Data extracts:
(** Reading what was put *)
Lemma get_put_account V `{!Extension V} (x y : V) st : get_account_ext V (tlv_data st) = Ok x →
  c_ok ext_codec y → get_account_ext V (tlv_data (put_account_ext y st)) = Ok y.
Proof. apply (get_put_extension PodAccount x y). Qed.

Lemma get_put_account_ne V `{!Extension V} U `{!Extension U} (x y : V) st :
  get_account_ext V (tlv_data st) = Ok x → TYPE V ≠ TYPE U →
  get_account_ext U (tlv_data (put_account_ext y st)) = get_account_ext U (tlv_data st).
Proof. apply (get_put_extension_ne PodAccount x y). Qed.

(** The fields the handlers assign are in range again. *)
Lemma cta_ok_pending c lo hi : c_ok ext_codec c →
  length lo = elgamal_ciphertext_len → length hi = elgamal_ciphertext_len →
  c_ok ext_codec (set_pending_balance lo hi c).
Proof. rewrite !cta_ok. cbn. naive_solver. Qed.

Lemma cta_ok_available c av d : c_ok ext_codec c →
  length av = elgamal_ciphertext_len → length d = ae_ciphertext_len →
  c_ok ext_codec (set_available_balance av d c).
Proof. rewrite !cta_ok. cbn. naive_solver. Qed.

Lemma cta_ok_counters c n e a : c_ok ext_codec c → in_uint 64 n → in_uint 64 e → in_uint 64 a →
  c_ok ext_codec (set_credit_counters n e a c).
Proof. rewrite !cta_ok. cbn. naive_solver. Qed.

(** Handlers write a token account; the others are as before. *)
Definition only_at w w' (k : Pubkey) : Prop := ∀ k', k' ≠ k → get_account w' k' = get_account w k'.

Lemma write_account_only w i st : only_at w (write_account w i st) (key i).
Proof. intros k Hk. unfold write_account. by rewrite get_set_data, decide_False. Qed.

Lemma vault_write w i st c c' b v :
  account_at w (key i) = Some st → get_account_ext ConfidentialTransferAccount (tlv_data st) = Ok c →
  c_ok base_codec b → acc_state b = acc_state (base st) → Pod.amount b = v_public v →
  c_ok ext_codec c' → decrypted c' v →
  vault_at (write_account w i (put_account_ext c' (with_base b st))) (key i) v.
Proof.
  intros Hst Hc Hb Hs Ha Hok Hd. pose proof (account_at_ok _ _ _ Hst) as Hst'.
  exists (put_account_ext c' (with_base b st)), c'. split_and!; [| |done..].
  - apply account_at_write. apply (state_ok_put (with_base b st) c c'); [by apply state_ok_base|done].
  - by apply (get_put_extension PodAccount c c').
Qed.

(** The same, when the tokens in sight are as before. *)
Lemma vault_write_ext w i st c c' v :
  account_at w (key i) = Some st → get_account_ext ConfidentialTransferAccount (tlv_data st) = Ok c →
  Pod.amount (base st) = v_public v → c_ok ext_codec c' → decrypted c' v →
  vault_at (write_account w i (put_account_ext c' st)) (key i) v.
Proof.
  intros Hst Hc Ha Hok Hd. pose proof (account_at_ok _ _ _ Hst) as Hst'.
  replace st with (with_base (base st) st) by by destruct st.
  by apply (vault_write w i st c); [..|apply Hst'| | | |].
Qed.

Lemma vault_read w k v st c : vault_at w k v → account_at w k = Some st →
  get_account_ext ConfidentialTransferAccount (tlv_data st) = Ok c →
  Pod.amount (base st) = v_public v ∧ decrypted c v ∧ c_ok ext_codec c.
Proof.
  intros (st' & c' & Hst' & Hc' & Ha & Hd) Hst Hc.
  rewrite Hst in Hst'. injection Hst' as <-. rewrite Hc in Hc'. injection Hc' as <-.
  split; [done|]. split; [done|]. by apply (get_extension_ok PodAccount c (tlv_data st)).
Qed.

(** ** Deposits *)
Lemma add_part s x n m y :
  (if 0 <? n then ciphertext_arithmetic.add_to x n = Some y else y = x) →
  in_uint 64 n → decrypts s x m → decrypts s y (m + n).
Proof.
  intros H [H0 Hn] Hd. destruct (Z.ltb_spec 0 n).
  - destruct (add_to_decrypts s x m n) as (z & Hz & Hdz); [done|done|]. congruence.
  - subst y. by replace (m + n) with m by lia.
Qed.

(** A pending balance that was credited. *)
Lemma deposited_ok c lo hi n_lo n_hi v : c_ok ext_codec c → decrypted c v →
  in_uint 64 (cta_pending_balance_credit_counter c + 1) →
  decrypts (secret (cta_elgamal_pubkey c)) lo (v_lo v + n_lo) →
  decrypts (secret (cta_elgamal_pubkey c)) hi (v_hi v + n_hi) →
  c_ok ext_codec (deposited lo hi c) ∧
  decrypted (deposited lo hi c) (v_receive n_lo n_hi v).
Proof using sizes.
  intros Hok [Da Dl Dh Dc Dm] Hn Hlo Hhi. split.
  - pose proof (proj1 (cta_ok c) Hok) as (_ & _ & _ & _ & _ & _ & _ & _ & _ & _ & ? & ?).
    apply cta_ok_counters; [|done..].
    by apply cta_ok_pending; [|eapply decrypts_length..].
  - constructor; cbn; [done..|lia|done].
Qed.

Lemma process_deposit_step pid ti mi ai signers n dec w w' v : in_uint 64 n →
  process_deposit pid (ti :: mi :: ai :: signers) n dec w = Ok w' → vault_at w (key ti) v →
  ∃ lo hi, in_uint 16 lo ∧ in_uint 32 hi ∧ n = combined lo hi ∧ n ≤ v_public v ∧
    v_credits v + 1 ≤ v_maximum v ∧
    vault_at w' (key ti) (v_deposit lo hi v) ∧ only_at w w' (key ti).
Proof using sizes.
  intros Hn H Hv. apply process_deposit_Ok in H as (m & st & c & lo & hi & c' & H).
  destruct H as (_ & _ & _ & _ & _ & _ & Hst & _ & _ & _ & _ & _ & Hsub & Hc & Hd & Hs & Hp & ->).
  destruct (vault_read _ _ _ _ _ Hv Hst Hc) as (Ha & Hdec & Hok).
  apply valid_as_destination_Ok in Hd as (_ & _ & Hcr).
  apply split_deposit_Ok in Hs as (_ & Hlo & Hhi & ->); [|apply Hn].
  apply deposit_pending_Ok in Hp as (x & y & -> & Hc64 & Hx & Hy).
  assert (in_uint 64 lo ∧ in_uint 64 hi) as [Hlo64 Hhi64] by (unfold in_uint in *; lia).
  pose proof (add_part _ _ _ _ _ Hx Hlo64 (dec_lo _ _ Hdec)) as Dx.
  pose proof (add_part _ _ _ _ _ Hy Hhi64 (dec_hi _ _ Hdec)) as Dy.
  destruct (deposited_ok c x y lo hi v) as [Hok' Hdec']; [done..|].
  exists lo, hi. rewrite Ha in *. destruct Hdec as [_ _ _ Hcc Hcm]. rewrite Hcc, Hcm in Hcr.
  split_and!; [done..|unfold in_uint in Hsub; unfold combined; lia|done| |].
  - apply (vault_write w ti st c); [done|done| |done|done|done|by destruct Hdec'].
    apply set_amount_ok; [by apply (account_at_ok w (key ti))|done].
  - apply write_account_only.
Qed.

(** ** Pending tokens *)
Lemma decrypts_zeroed s : decrypts s zeroed_ciphertext 0.
Proof using sizes.
  destruct sizes as (_ & E & _). unfold zeroed_ciphertext. rewrite E. apply decrypts_zero.
Qed.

Task statement: Output the material again, line for line.

Result for this exercise:
(** Reading what was put *)
Lemma get_put_account V `{!Extension V} (x y : V) st : get_account_ext V (tlv_data st) = Ok x →
  c_ok ext_codec y → get_account_ext V (tlv_data (put_account_ext y st)) = Ok y.
Proof. apply (get_put_extension PodAccount x y). Qed.

Lemma get_put_account_ne V `{!Extension V} U `{!Extension U} (x y : V) st :
  get_account_ext V (tlv_data st) = Ok x → TYPE V ≠ TYPE U →
  get_account_ext U (tlv_data (put_account_ext y st)) = get_account_ext U (tlv_data st).
Proof. apply (get_put_extension_ne PodAccount x y). Qed.

(** The fields the handlers assign are in range again. *)
Lemma cta_ok_pending c lo hi : c_ok ext_codec c →
  length lo = elgamal_ciphertext_len → length hi = elgamal_ciphertext_len →
  c_ok ext_codec (set_pending_balance lo hi c).
Proof. rewrite !cta_ok. cbn. naive_solver. Qed.

Lemma cta_ok_available c av d : c_ok ext_codec c →
  length av = elgamal_ciphertext_len → length d = ae_ciphertext_len →
  c_ok ext_codec (set_available_balance av d c).
Proof. rewrite !cta_ok. cbn. naive_solver. Qed.

Lemma cta_ok_counters c n e a : c_ok ext_codec c → in_uint 64 n → in_uint 64 e → in_uint 64 a →
  c_ok ext_codec (set_credit_counters n e a c).
Proof. rewrite !cta_ok. cbn. naive_solver. Qed.

(** Handlers write a token account; the others are as before. *)
Definition only_at w w' (k : Pubkey) : Prop := ∀ k', k' ≠ k → get_account w' k' = get_account w k'.

Lemma write_account_only w i st : only_at w (write_account w i st) (key i).
Proof. intros k Hk. unfold write_account. by rewrite get_set_data, decide_False. Qed.

Lemma vault_write w i st c c' b v :
  account_at w (key i) = Some st → get_account_ext ConfidentialTransferAccount (tlv_data st) = Ok c →
  c_ok base_codec b → acc_state b = acc_state (base st) → Pod.amount b = v_public v →
  c_ok ext_codec c' → decrypted c' v →
  vault_at (write_account w i (put_account_ext c' (with_base b st))) (key i) v.
Proof.
  intros Hst Hc Hb Hs Ha Hok Hd. pose proof (account_at_ok _ _ _ Hst) as Hst'.
  exists (put_account_ext c' (with_base b st)), c'. split_and!; [| |done..].
  - apply account_at_write. apply (state_ok_put (with_base b st) c c'); [by apply state_ok_base|done].
  - by apply (get_put_extension PodAccount c c').
Qed.

(** The same, when the tokens in sight are as before. *)
Lemma vault_write_ext w i st c c' v :
  account_at w (key i) = Some st → get_account_ext ConfidentialTransferAccount (tlv_data st) = Ok c →
  Pod.amount (base st) = v_public v → c_ok ext_codec c' → decrypted c' v →
  vault_at (write_account w i (put_account_ext c' st)) (key i) v.
Proof.
  intros Hst Hc Ha Hok Hd. pose proof (account_at_ok _ _ _ Hst) as Hst'.
  replace st with (with_base (base st) st) by by destruct st.
  by apply (vault_write w i st c); [..|apply Hst'| | | |].
Qed.

Lemma vault_read w k v st c : vault_at w k v → account_at w k = Some st →
  get_account_ext ConfidentialTransferAccount (tlv_data st) = Ok c →
  Pod.amount (base st) = v_public v ∧ decrypted c v ∧ c_ok ext_codec c.
Proof.
  intros (st' & c' & Hst' & Hc' & Ha & Hd) Hst Hc.
  rewrite Hst in Hst'. injection Hst' as <-. rewrite Hc in Hc'. injection Hc' as <-.
  split; [done|]. split; [done|]. by apply (get_extension_ok PodAccount c (tlv_data st)).
Qed.

(** ** Deposits *)
Lemma add_part s x n m y :
  (if 0 <? n then ciphertext_arithmetic.add_to x n = Some y else y = x) →
  in_uint 64 n → decrypts s x m → decrypts s y (m + n).
Proof.
  intros H [H0 Hn] Hd. destruct (Z.ltb_spec 0 n).
  - destruct (add_to_decrypts s x m n) as (z & Hz & Hdz); [done|done|]. congruence.
  - subst y. by replace (m + n) with m by lia.
Qed.

(** A pending balance that was credited. *)
Lemma deposited_ok c lo hi n_lo n_hi v : c_ok ext_codec c → decrypted c v →
  in_uint 64 (cta_pending_balance_credit_counter c + 1) →
  decrypts (secret (cta_elgamal_pubkey c)) lo (v_lo v + n_lo) →
  decrypts (secret (cta_elgamal_pubkey c)) hi (v_hi v + n_hi) →
  c_ok ext_codec (deposited lo hi c) ∧
  decrypted (deposited lo hi c) (v_receive n_lo n_hi v).
Proof using sizes.
  intros Hok [Da Dl Dh Dc Dm] Hn Hlo Hhi. split.
  - pose proof (proj1 (cta_ok c) Hok) as (_ & _ & _ & _ & _ & _ & _ & _ & _ & _ & ? & ?).
    apply cta_ok_counters; [|done..].
    by apply cta_ok_pending; [|eapply decrypts_length..].
  - constructor; cbn; [done..|lia|done].
Qed.

Lemma process_deposit_step pid ti mi ai signers n dec w w' v : in_uint 64 n →
  process_deposit pid (ti :: mi :: ai :: signers) n dec w = Ok w' → vault_at w (key ti) v →
  ∃ lo hi, in_uint 16 lo ∧ in_uint 32 hi ∧ n = combined lo hi ∧ n ≤ v_public v ∧
    v_credits v + 1 ≤ v_maximum v ∧
    vault_at w' (key ti) (v_deposit lo hi v) ∧ only_at w w' (key ti).
Proof using sizes.
  intros Hn H Hv. apply process_deposit_Ok in H as (m & st & c & lo & hi & c' & H).
  destruct H as (_ & _ & _ & _ & _ & _ & Hst & _ & _ & _ & _ & _ & Hsub & Hc & Hd & Hs & Hp & ->).
  destruct (vault_read _ _ _ _ _ Hv Hst Hc) as (Ha & Hdec & Hok).
  apply valid_as_destination_Ok in Hd as (_ & _ & Hcr).
  apply split_deposit_Ok in Hs as (_ & Hlo & Hhi & ->); [|apply Hn].
  apply deposit_pending_Ok in Hp as (x & y & -> & Hc64 & Hx & Hy).
  assert (in_uint 64 lo ∧ in_uint 64 hi) as [Hlo64 Hhi64] by (unfold in_uint in *; lia).
  pose proof (add_part _ _ _ _ _ Hx Hlo64 (dec_lo _ _ Hdec)) as Dx.
  pose proof (add_part _ _ _ _ _ Hy Hhi64 (dec_hi _ _ Hdec)) as Dy.
  destruct (deposited_ok c x y lo hi v) as [Hok' Hdec']; [done..|].
  exists lo, hi. rewrite Ha in *. destruct Hdec as [_ _ _ Hcc Hcm]. rewrite Hcc, Hcm in Hcr.
  split_and!; [done..|unfold in_uint in Hsub; unfold combined; lia|done| |].
  - apply (vault_write w ti st c); [done|done| |done|done|done|by destruct Hdec'].
    apply set_amount_ok; [by apply (account_at_ok w (key ti))|done].
  - apply write_account_only.
Qed.

(** ** Pending tokens *)
Lemma decrypts_zeroed s : decrypts s zeroed_ciphertext 0.
Proof using sizes.
  destruct sizes as (_ & E & _). unfold zeroed_ciphertext. rewrite E. apply decrypts_zero.
Qed.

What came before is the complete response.